(Sorry for the light blogging this week, we just got back from Disneyland, which Augustine would surely question, but where we had a great time. Without question, my loves continue to need to be realigned.)

In book 6, Augustine moves on from questions about whether the Roman gods help their worshippers in the present life to asking whether they can help in the afterlife. Some of his opponents had suggested that the purpose of worshipping the gods is not about getting better circumstances now but about happiness after this life ends. We worship the gods because they have the power to give us eternal life. Augustine does not have much patience for this argument (after all, he only gives his refutation one short book). The gods each have their own sphere of influence and can give blessings within those spheres, but none has authority over eternal life. If none has authority over eternal life, then how can worshipping any of them help anyone gain eternal life?

“But will these authors indeed assure any man who supplicates the immortal gods that, when he asks the Lymphs for wine and they reply, ‘We have water; as Liber for wine’, he may rightly say, ‘If you have no wine, at least give me eternal life’? What absurdity could be more monstrous? If they do not try to deceive him, like the demons they are, will not these Lymphs laugh at him? It is, after all, always very easy to make them laugh. Will they no answer the suppliant: ‘O man, do you suppose that we have power over life when you have heard that we do not even have power over wine?’ It is, therefore, a most shameless folly to ask or hope for eternal life from such gods.”

As Augustine has been saying, we get some blessings in this life but those are gifts from God. If we treat the blessings as ends in themselves or as gods to be worshipped, then we are mistaking gifts for gods and neglecting the one true God. The same dynamic seems to be at play in this discussion about eternal life – if we’ve mistaken gifts for gods and still sense the pull of our souls for eternity, then we will be tempted to worship gods-who-are-not-gods for the sake of eternal life. Augustine mocks this kind of misplaced worship. We do the same thing – we receive the blessings of technology, art, government, medicine, family, even a spouse, and then we set those blessings above God, worship the medium (technology, art, government, etc) through which we receive the blessings, and ask that medium to give us eternal life.  Poets talk about a kind of immortality associated with a great poem; medicine offers a longer and longer life expectancy (and even cryogenic freezing, so that you can hope to be revived); we believe that we can live on after our deaths, in our family lines; the government memorializes certain people in civic holidays and monuments. These are all gifts but nothing except the God who creates life and raises the dead can grant eternal life.
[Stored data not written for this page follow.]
(* ===== verification/Lifecycle.v ===== *)
(** The turn state machine (thread-store-contracts: turn_lifecycle.rs). *)

From stdpp Require Import relations.
From S2P Require Import Prelude Canonical Events.

Inductive TurnLifecycle :=
  | Pending
  | Running
  | Completed
  | Aborted (reason : TurnAbortReason)
  | Failed (error_code : string).

Inductive TurnTransition :=
  | Start
  | Complete
  | Abort (reason : TurnAbortReason)
  | Fail_ (error_code : string).

Inductive TurnTransitionOutcome := Applied | NoOp.

Record TurnLifecycleError := { le_from : TurnLifecycle; le_to : TurnLifecycle }.

#[export] Instance turn_lifecycle_eq_dec : EqDecision TurnLifecycle.
Proof. solve_decision. Defined.

Definition target (t : TurnTransition) : TurnLifecycle :=
  match t with
  | Start => Running
  | Complete => Completed
  | Abort reason => Aborted reason
  | Fail_ error_code => Failed error_code
  end.

(** [apply(&mut self, transition)]: the new state beside the outcome. *)
Definition lifecycle_apply (s : TurnLifecycle) (t : TurnTransition)
    : TurnLifecycle * result TurnLifecycleError TurnTransitionOutcome :=
  let target := target t in
  if bool_decide (s = target) then (s, Ok NoOp)
  else
    let allowed :=
      match s, target with
      | Pending, Running => true
      | Running, Completed => true
      | Running, Aborted _ => true
      | Running, Failed _ => true
      | _, _ => false
      end in
    if negb allowed then (s, Err {| le_from := s; le_to := target |})
    else (target, Ok Applied).

(** * Specification *)

Inductive lifecycle_step : TurnLifecycle -> TurnTransition -> TurnLifecycle -> Prop :=
  | step_start : lifecycle_step Pending Start Running
  | step_complete : lifecycle_step Running Complete Completed
  | step_abort r : lifecycle_step Running (Abort r) (Aborted r)
  | step_fail c : lifecycle_step Running (Fail_ c) (Failed c).

Definition terminal (s : TurnLifecycle) : bool :=
  match s with Pending | Running => false | _ => true end.

Fixpoint lifecycle_run (s : TurnLifecycle) (ts : list TurnTransition) : TurnLifecycle :=
  match ts with
  | [] => s
  | t :: ts => lifecycle_run (lifecycle_apply s t).1 ts
  end.

Lemma lifecycle_apply_cases s t :
  (lifecycle_apply s t = (s, Ok NoOp) /\ s = target t) \/
  (lifecycle_apply s t = (target t, Ok Applied) /\ lifecycle_step s t (target t)) \/
  (lifecycle_apply s t = (s, Err {| le_from := s; le_to := target t |}) /\
   s <> target t /\ forall s', ~ lifecycle_step s t s').
Proof.
  unfold lifecycle_apply. case_bool_decide as E; [by left|right].
  destruct s, t; simpl; first [left; split; [done|constructor] | right; split; [done|]; split; [done|]];
    intros s' Hs; inversion Hs.
Qed.

Lemma terminal_stable s ts : terminal s = true -> lifecycle_run s ts = s.
Proof.
  intros Ht. induction ts as [|t ts IH]; simpl; [done|].
  destruct (lifecycle_apply_cases s t) as [[-> _]|[[-> Hs]|[-> _]]]; [done| |done].
  by inversion Hs; subst.
Qed.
In a second important development from book 6, Augustine looks at the works of Varro and Seneca to explore different kinds of theology. Varro talks about “mythical theology”, “natural theology”, and “civil theology”. Mythical theology refers to the theology of poets and of the theatre. It is full of contradictions, inconsistencies, and immoral portraits of the gods. Natural or physical theology is the theology of the philosophers and located in the academy. Civil theology is the lived theology of the city and deals with the worship of real people in everyday life – sacrifices and worship and priests. Augustine seriously questions the division of theology into these various categories, though he seems to find the conversation useful. Mythical theology is found in civic events, natural theology is the most clear and beneficial of the three theologies but is separated from common worship, and philosophers (like Seneca) engage in civil worship for practical reasons even though they don’t agree with or believe in the worship of the common people. It seems like the ideal would be a scenario where the three theologies work together for the sake of the church. Yes? Still working out what to think of Augustine’s use of this threefold division of theology. I expect him to continue to use it. We’ll see.